Finally, the body was found on the 20th of this month. It was in a well on the property of a derelict home, some seven kilometers northeast of the city center. Around ten, after three hours of searching, a squadron of Volunteer Firemen discovered the body in an advanced state of decomposition at the bottom of the well, currently dry. As was published in La Capital in their edition of the 21st, the body was covered with rubble, corrugated metal sheets and branches, so the police ruled out a suicide or an accident.

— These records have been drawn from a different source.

(** * The FHIR provider-network crawler of Step70_SlurpPayerProviderNetworks.py

    A shallow embedding of the crawler: the retrying fetcher
    [fetch_fhir_resource], the paginator [fetch_all_practitioner_roles], the
    field extractors, the per-payer pipeline [process_payer] and the loop of
    [main], followed by the properties the specification states about them.

    Conventions of the embedding.
    - A decoded JSON document is a [json] tree.  Numbers are integers; floats
      are outside the model.  Strings are Rocq strings.
    - Python operations on such a value that can raise ([x.get], iteration,
      [x[0]], [str.join], [str.startswith]) return a [result]; the exception
      classes are those of CPython for the operand types a JSON document can
      have.
    - Effects (HTTP requests, [time.sleep], the files written) are threaded
      through a [World]; the remote servers are an oracle [net] giving the
      outcome of the k-th HTTP request of the run.
    - [urljoin] and Python's [repr] of a list or a dict are library code and
      are parameters of the development.  [print] calls are not modelled,
      except the error report of [main].  Calls to the local file system are
      taken to succeed. *)

From Stdlib Require Import ZArith String Ascii List DecimalString Lia.
From stdpp Require Import base tactics option list gmap strings.

Local Open Scope Z_scope.
Local Open Scope string_scope.
Set Warnings "-register-all".

(** ** JSON values and the Python operations the crawler applies to them *)

(** The value [json.loads] returns.  A [JObj] lists the items of a dict in
    insertion order, with distinct keys. *)
Inductive json : Type :=
| JNull
| JBool (b : bool)
| JNum (n : Z)
| JStr (s : string)
| JArr (items : list json)
| JObj (members : list (string * json)).

(** The exception classes that occur.  All of them derive from [Exception]. *)
Inductive exn : Type :=
| AttributeError
| TypeError
| KeyError
| IndexError
| RequestException.

Inductive result (A : Type) : Type :=
| Ok (a : A)
| Err (e : exn).
Arguments Ok {A} a.
Arguments Err {A} e.

Definition rbind {A B} (r : result A) (k : A -> result B) : result B :=
  match r with
  | Ok a => k a
  | Err e => Err e
  end.

Notation "'let?' x ':=' r 'in' k" := (rbind r (fun x => k))
  (at level 10, x name, r at level 100, k at level 200).

(** [bool(v)]. *)
Definition truthy (v : json) : bool :=
  match v with
  | JNull => false
  | JBool b => b
  | JNum n => negb (n =? 0)%Z
  | JStr s => negb (String.eqb s "")
  | JArr items => match items with [] => false | _ :: _ => true end
  | JObj members => match members with [] => false | _ :: _ => true end
  end.

Fixpoint dict_lookup (k : string) (members : list (string * json)) : option json :=
  match members with
  | [] => None
  | (k', v) :: rest => if String.eqb k k' then Some v else dict_lookup k rest
  end.

(** [v.get(k, d)]: only a dict has the method. *)
Definition py_get (v : json) (k : string) (d : json) : result json :=
  match v with
  | JObj members => Ok (default d (dict_lookup k members))
  | _ => Err AttributeError
  end.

The investigators arrived on the scene after a call from a hunter, who reported the day before that he had detected a strong odor in the area around the well. When they removed the cadaver—work that had to be done with pulleys and a tripod—they verified that it was wearing a shirt from the club. Other characteristics of the body, such as the large scar on the torso, led them to presume that it was the missing man. Nevertheless, this was confirmed a day later, when the body was subjected to an autopsy. […] determined that the man had been in the early stages of asphyxia and had suffered hard blows to the head, but that he died inside the well.
Burdisso was buried last Sunday. His remains were accompanied by a procession of some 20 blocks and passed the headquarters of the club where he worked. It was in the late afternoon. Prior to that, there was a prayer for the dead in the parish of Saint Lawrence the Martyr.

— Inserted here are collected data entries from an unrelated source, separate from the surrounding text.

(** X6. At an instant [now], the result that [verifyTrust] returns for a
    stored entry judges the stored score (it is not recomputed) and
    files each of the three checks in exactly one of [passed], [failed]
    and [warnings].  The result is TRUSTED exactly when nothing failed,
    that is when the status is TRUSTED, some certification is active
    at [now] and the stored score is 50 or more; a score from 50 to 69
    only warns. *)
Theorem verifyTrust_decision clock now r request k entry :
  (forall i, (k <= i)%nat -> clock i = now) ->
  Registry.getTrustEntry r (rq_participantId request) = Some entry ->
  exists vr,
    data (fst (fst (Registry.verifyTrust clock r request k))) = Some (VerificationData vr)
    /\ vr_participantId vr = e_participantId entry
    /\ vr_trustScore vr = e_trustScore entry
    /\ criteriaChecked (vr_verificationDetails vr)
       = passed (vr_verificationDetails vr) ++ failed (vr_verificationDetails vr)
         ++ warnings (vr_verificationDetails vr)
    /\ length (criteriaChecked (vr_verificationDetails vr)) = 3%nat
    /\ (vr_trustStatus vr = TrustStatus.TRUSTED <->
        failed (vr_verificationDetails vr) = [])
    /\ (failed (vr_verificationDetails vr) = [] <->
        e_status entry = TrustStatus.TRUSTED
        /\ 0 < Registry.activeCertCount now entry
        /\ 50 <= e_trustScore entry)
    /\ (warnings (vr_verificationDetails vr) <> [] <-> 50 <= e_trustScore entry < 70).
Proof.
  intros Hfrozen Hget.
  destruct (verifyTrust_found clock r request k entry Hget) as (_ & _ & Hdata & _).
  destruct (performTrustVerification_details clock now entry request k Hfrozen)
    as (Hid & Hscore & Hchecked & Hlen & Hfailed & Hwarn & Htrusted & _).
  cbn zeta in *. eexists. split; [exact Hdata|].
  split; [exact Hid|]. split; [exact Hscore|]. split; [exact Hchecked|].
  split; [rewrite Hchecked, !length_app; lia|].
  split; [exact Htrusted|]. split; [exact Hfailed | exact Hwarn].
Qed.

Lemma verifyTrust_decision_witness :
  (forall i, (0 <= i)%nat -> Sample.frozen Sample.t1 i = Sample.t1)
  /\ exists vr,
       data (fst (fst (Registry.verifyTrust (Sample.frozen Sample.t1)
                         (Sample.registryWith
                            (Sample.entry "P1" TrustStatus.TRUSTED None 60))
                         (Sample.request "P1") 0%nat)))
       = Some (VerificationData vr)
       /\ vr_trustStatus vr = TrustStatus.TRUSTED
       /\ warnings (vr_verificationDetails vr) <> [].
Proof.
  split; [intros; reflexivity|].
  destruct (verifyTrust_decision (Sample.frozen Sample.t1) Sample.t1
              (Sample.registryWith (Sample.entry "P1" TrustStatus.TRUSTED None 60))
              (Sample.request "P1") 0%nat
              (Sample.entry "P1" TrustStatus.TRUSTED None 60))
    as (vr & Hdata & _ & _ & _ & _ & Htrusted & Hfailed & Hwarn);
    [intros; reflexivity | reflexivity |].
  exists vr. split; [exact Hdata|]. split.
  - apply Htrusted, Hfailed. split; [reflexivity|]. split; [reflexivity|]. cbn. lia.
  - apply Hwarn. cbn. lia.
Defined.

The imminent arrest of a series of suspects was immediately made known. On Wednesday eight arrests had already been made. But in the end four individuals were charged, who remain in custody. […] Those who knew him maintain that Burdisso was in general a withdrawn and gullible man who believed each one of the cunning arguments with which Córdoba deceived him. So much so that one of the accused, Marcos Brochero, a native of Cañada Rosquín, was Córdoba’s husband but Burdisso thought he was her brother.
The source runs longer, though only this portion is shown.